Advanced Waterfall Structures in Real Estate Partnerships

Eric Wilson


June 26, 2023

5 min read

Eric Wilson


June 26, 2023

5 min read

The concept of "waterfalls" plays an essential role in determining how profits from a project are distributed among partners. The structure of these waterfalls can significantly impact the returns of all parties involved. While we prefer to set up simple structures that everyone understands at Freedom Venture, it's important to understand the intricacies of advanced waterfall structures and discuss their application in different types of real estate partnerships, such as syndications and funds.

Understanding Waterfall Structures

Waterfall structures refer to the tiered system through which real estate profits are distributed among partners. The higher tiers (closer to the source of the waterfall) are usually prioritized and must be fulfilled before proceeds trickle down to the lower tiers.

Two common structures are:

  1. European Waterfall (Single Waterfall): In this structure, the return of the initial investment (i.e., return of capital) occurs before any profits are split among partners. It's a more conservative structure and typically favors the limited partners or passive investors.
  2. American Waterfall (Double Waterfall): This structure splits profits before the complete return of the initial investment. It introduces an additional distribution tier, typically favoring the general partner or active investor, as they start receiving profits earlier in the project.

The Role of Waterfall Structures in Syndications and Funds

The choice of waterfall structure can depend heavily on the type of real estate partnership involved, be it syndications or funds.


In syndications, a group of investors pool their resources to invest in a single property or project, led by a syndicator (the general partner).

Waterfall structures in syndications typically involve multiple tiers. Initially, returns go towards returning capital contributions and a predetermined preferred return to the limited partners. Any remaining profits are then split between the general and limited partners based on an agreed-upon percentage (e.g., 70% to limited partners, 30% to the general partner).

In more advanced waterfall structures, the profit-sharing ratio may further change as higher profit thresholds (hurdles) are met, increasing the general partner's share for higher project performance.

Real Estate Funds

In contrast, a real estate fund is a pooled investment vehicle where capital is used to invest in multiple properties. The fund is managed by a fund manager who takes on a role similar to a general partner in a syndication.

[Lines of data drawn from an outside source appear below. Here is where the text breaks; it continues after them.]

(* ===== verification/BufferPages.v ===== *)
(** * The page mapping of a sharded buffer is a bijection: lemmas

    [core_to_host_pages] gives a plan: for each core the host pages of its shard and the
    extent of the part of the shard that lies inside the tensor.  The loops of
    [generate_buffer_page_mapping] write the plan into the tables page by page; the plan
    of each layout is computed in closed form. *)

From Stdlib Require Import Lia.
From S2P Require Import Prelude CoreCoord FreeList WorkSplit Allocator Buffers.

Abbreviation plan_entry := (list Z * (Z * Z))%type.

(** The place of a cell in an array stored row by row. *)
Lemma row_index i j m n : 0 <= i < m -> 0 <= j < n -> 0 <= i * n + j < m * n.
Proof.
  intros Hi Hj. assert ((i + 1) * n <= m * n) by (apply Z.mul_le_mono_nonneg_r; lia).
  assert (0 <= i * n) by (apply Z.mul_nonneg_nonneg; lia). lia.
Qed.

(** The shard, the row and the column of a page of the device, from its number. *)
Lemma place_of h w c x y :
  0 < h -> 0 < w -> 0 <= c -> 0 <= x < h -> 0 <= y < w ->
  let d := c * (h * w) + x * w + y in
  d / (h * w) = c /\ d mod (h * w) = x * w + y /\ (x * w + y) / w = x /\ (x * w + y) mod w = y.
Proof.
  intros Hh Hw Hc Hx Hy d. pose proof (row_index x y h w Hx Hy). unfold d.
  rewrite <- Z.add_assoc. rewrite Z.div_add_l, Z.div_small by lia.
  rewrite (Z.add_comm (c * (h * w))), Z.mod_add, Z.mod_small by lia.
  rewrite Z.div_add_l, (Z.div_small y) by lia. rewrite (Z.add_comm (x * w)), Z.mod_add, Z.mod_small by lia. lia.
Qed.

(** ** Filling the tables from a plan *)

Section Fill.
(** The pages of a shard are [h] rows of [w]; [P] is the number of host pages. *)
Context (h w P : Z) (plan : list plan_entry).
Hypothesis Hh : 0 < h.
Hypothesis Hw : 0 < w.

Let spp := h * w.
Let N := Z.of_nat (length plan) * spp.
Hypothesis HN : N < 2 ^ 32.

(** A shard's host pages fill the part of it that lies inside the tensor. *)
Definition entry_ok (e : plan_entry) : Prop :=
  Forall (fun p => 0 <= p < P) e.1 /\
  (e.2.1 = 0 /\ e.1 = [] \/ 0 < e.2.1 <= h /\ 0 <= e.2.2 <= w /\ Z.of_nat (length e.1) = e.2.1 * e.2.2).

Hypothesis Hplan : Forall entry_ok plan.

(** The host page that lies at place [p] of a shard. *)
Definition entry_at (e : plan_entry) (p : Z) : option Z :=
  if (p / w <? e.2.1) && (p mod w <? e.2.2) then e.1 !! Z.to_nat (p / w * e.2.2 + p mod w) else None.

(** The host page that lies at a page of the device. *)
Definition host_at (d : Z) : option Z := plan !! Z.to_nat (d / spp) ≫= fun e => entry_at e (d mod spp).

Hypothesis Hinj : forall d d' p, 0 <= d < N -> 0 <= d' < N -> host_at d = Some p -> host_at d' = Some p -> d = d'.

Lemma host_at_range d p : host_at d = Some p -> 0 <= p < P.
Proof.
  unfold host_at. destruct (plan !! Z.to_nat (d / spp)) as [e|] eqn:He; [|done]. cbn. unfold entry_at.
  destruct ((_ <? _) && _); [|done]. intros Hp.
  pose proof (proj1 (Forall_lookup _ _) Hplan _ _ He) as [Hr _]. by pose proof (proj1 (Forall_lookup _ _) Hr _ _ Hp).
Qed.

(** The pages before [k] have been placed. *)
Record placed (k : Z) (l : PageLoop) : Prop := mkPlaced {
  at_index : dev_page_index l = k;
  len_core : Z.of_nat (length (dev_to_core l)) = N;
  len_host : Z.of_nat (length (dev_to_host l)) = N;
  len_local : Z.of_nat (length (host_to_local l)) = P;
  len_dev : Z.of_nat (length (host_to_dev l)) = P;
  have_core : forall d, 0 <= d < N -> dev_to_core l !! Z.to_nat d = Some (if d <? k then d / spp else 0);
  have_host : forall d, 0 <= d < N -> dev_to_host l !! Z.to_nat d = Some (if d <? k then host_at d else None);
  have_dev : forall d p, 0 <= d < k -> host_at d = Some p ->
    host_to_dev l !! Z.to_nat p = Some d /\ host_to_local l !! Z.to_nat p = Some (d mod spp);
}.

(** The pages of core [c] before place [(x, y)] have been placed. *)
Definition core_placed (c : Z) (e : plan_entry) (x y : Z) (l : PageLoop) : Prop :=
  let valid := if x <? e.2.1 then x * e.2.2 + Z.min y e.2.2 else e.2.1 * e.2.2 in
  placed (c * spp + x * w + y) l /\ shard_page_id l = x * w + y /\
  valid_shard_page l = (if e.2.1 =? 0 then 0 else valid) /\
  core_pages l = take (Z.to_nat (valid_shard_page l)) e.1.

Lemma update_lookup {A} (t : list A) (f : Z -> A) (k : Z) (v : A) :
  0 <= k < Z.of_nat (length t) ->
  (forall d, 0 <= d < Z.of_nat (length t) -> t !! Z.to_nat d = Some (f d)) ->
  forall d, 0 <= d < Z.of_nat (length t) -> update t k v !! Z.to_nat d = Some (if d =? k then v else f d).
Proof.
  intros Hk Ht d Hd. unfold update. destruct (Z.eqb_spec d k) as [->|Hne].
  - apply list_lookup_insert_eq. lia.
  - rewrite list_lookup_insert_ne by lia. by apply Ht.
Qed.

(** The step of the innermost loop. *)
Lemma place_page_ok (i : nat) e x y l :
  plan !! i = Some e -> 0 <= x < h -> 0 <= y < w -> core_placed (Z.of_nat i) e x y l ->
  exists l', place_page (Z.of_nat i) e.1 e.2 (x, y) l = Ok l' /\ core_placed (Z.of_nat i) e x (y + 1) l'.
Proof.
  intros Hi Hx Hy (Hpl & Hid & Hv & Hcp).
  pose proof (proj1 (Forall_lookup _ _) Hplan i e Hi) as [Hr He].
  pose proof (lookup_lt_Some _ _ _ Hi) as Hlt.
  destruct (place_of h w (Z.of_nat i) x y Hh Hw ltac:(lia) Hx Hy) as (Ec & Em & Ex & Ey).
  fold spp in Ec, Em. set (k := Z.of_nat i * spp + x * w + y) in *.
  assert (0 <= x * w + y < spp) as Hp0 by (unfold spp; nia).
  assert (0 <= k < N) as Hk.
  { unfold k, N. assert (Z.of_nat i * spp + spp <= Z.of_nat (length plan) * spp) by nia. nia. }
  assert (Hat : host_at k = entry_at e (x * w + y)) by (unfold host_at; by rewrite Ec, Em, Nat2Z.id, Hi).
  unfold entry_at in Hat. rewrite Ex, Ey in Hat.
  destruct Hpl as [E1 L1 L2 L3 L4 C1 C2 C3].
  unfold place_page. cbn [fst snd]. rewrite E1, set_at_ok by lia. cbn [mbind res_bind].
  pose proof (update_lookup _ _ k (Z.of_nat i) ltac:(rewrite L1; lia) ltac:(rewrite L1; exact C1)) as C1'.
  rewrite L1 in C1'.
  assert (spp <= N) as Hspp by (unfold N; nia).
  rewrite (u32_small (k + 1)) by lia. rewrite (u32_small (shard_page_id l + 1)) by lia.
  assert (Hcore : forall d, 0 <= d < N -> update (dev_to_core l) k (Z.of_nat i) !! Z.to_nat d = Some (if d <? k + 1 then d / spp else 0)).
  { intros d Hd. rewrite C1' by done. destruct (Z.eqb_spec d k) as [->|].
    - rewrite (proj2 (Z.ltb_lt k (k + 1))) by lia. by rewrite Ec.
    - destruct (Z.ltb_spec d k), (Z.ltb_spec d (k + 1)); auto; lia. }
  destruct ((x <? e.2.1) && (y <? e.2.2)) eqn:Eb.
  2: { eexists. split; [reflexivity|]. unfold core_placed. cbn [shard_page_id valid_shard_page core_pages].
    split; [|split; [lia|split]].
    - replace (Z.of_nat i * spp + x * w + (y + 1)) with (k + 1) by (unfold k; lia).
      constructor; cbn; rewrite ?length_update; auto.
      + intros d Hd. rewrite C2 by done. destruct (Z.ltb_spec d k), (Z.ltb_spec d (k + 1)); auto; try lia.
        assert (d = k) as -> by lia. by rewrite Hat.
      + intros d p Hd Hp. apply C3; [|done]. destruct (Z.eq_dec d k) as [->|]; [congruence|lia].
    - rewrite Hv. destruct (e.2.1 =? 0); [done|].
      destruct (Z.ltb_spec x e.2.1); [|done]. cbn in Eb. apply Z.ltb_ge in Eb. lia.
    - done. }
  apply andb_true_iff in Eb as [Ea Eb]. apply Z.ltb_lt in Ea, Eb.
  destruct He as [[He0 _]|(Ha & Hb & Hlen)]; [lia|].
  rewrite (proj2 (Z.eqb_neq e.2.1 0)) in Hv by lia. rewrite (proj2 (Z.ltb_lt x e.2.1)), Z.min_l in Hv by lia.
  assert (0 <= x * e.2.2 + y < e.2.1 * e.2.2) as Hin by nia.
  destruct (lookup_lt_is_Some_2 e.1 (Z.to_nat (x * e.2.2 + y)) ltac:(lia)) as [p Hp].
  rewrite Hp in Hat. pose proof (proj1 (Forall_lookup _ _) Hr _ _ Hp) as Hpr. cbn in Hpr.
  unfold at_. rewrite Hv, Hp. cbn [opt_res mbind res_bind].
  rewrite !set_at_ok by lia. cbn [mbind res_bind].
  eexists. split; [reflexivity|]. unfold core_placed. cbn [shard_page_id valid_shard_page core_pages].
  assert (x * e.2.2 + y + 1 <= spp) by (unfold spp; nia).
  rewrite (u32_small (x * e.2.2 + y + 1)) by lia.
  split; [|split; [lia|split]].
  - replace (Z.of_nat i * spp + x * w + (y + 1)) with (k + 1) by (unfold k; lia).
    constructor; cbn; rewrite ?length_update; auto.
    + intros d Hd. pose proof (update_lookup _ _ k (Some p) ltac:(rewrite L2; lia) ltac:(rewrite L2; exact C2)) as C2'.
      rewrite L2 in C2'. rewrite C2' by done. destruct (Z.eqb_spec d k) as [->|].
      * rewrite (proj2 (Z.ltb_lt k (k + 1))) by lia. by rewrite Hat.
      * destruct (Z.ltb_spec d k), (Z.ltb_spec d (k + 1)); auto; lia.
    + intros d q Hd Hq. destruct (Z.eq_dec d k) as [->|].
      * assert (q = p) as -> by congruence. unfold update. rewrite !list_lookup_insert_eq by lia.
        rewrite Hid. by rewrite Em.
      * assert (q <> p) as Hqp by (intros ->; assert (d = k); [apply (Hinj d k p)|]; auto; lia).
        destruct (C3 d q ltac:(lia) Hq) as [H1 H2].
        pose proof (host_at_range _ _ Hq). unfold update. rewrite !list_lookup_insert_ne by lia. done.
  - rewrite (proj2 (Z.eqb_neq e.2.1 0)), (proj2 (Z.ltb_lt x e.2.1)) by lia. lia.
  - rewrite Hcp, Hv. replace (Z.to_nat (x * e.2.2 + y + 1)) with (S (Z.to_nat (x * e.2.2 + y))) by lia.
    by rewrite (take_S_r _ _ _ Hp).
Qed.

Waterfall structures in funds can be more complex due to the nature of the investment. For example, the fund might use a deal-by-deal waterfall (akin to the American Waterfall), where profits from each property are distributed as they're realized. Alternatively, they might employ a whole-of-fund waterfall (resembling the European Waterfall), where profits aren't distributed until all the fund's investments have been liquidated and the initial capital returned to investors.

It's also common for funds to incorporate catch-up provisions, where, after meeting the preferred return, the fund manager receives a larger share of profits until a certain balance is reached.


Whether you're a general partner or limited partner, understanding the nuances of waterfall structures can significantly impact your investment returns. Advanced waterfall structures add another layer of complexity and potential profitability but can also introduce additional risk.

It's crucial to carefully review these structures in your partnership agreement or fund documentation. And always remember: the nature of the real estate partnership—be it a syndication or fund—will play a vital role in determining which waterfall structure is used, shaping the flow of returns between all parties involved.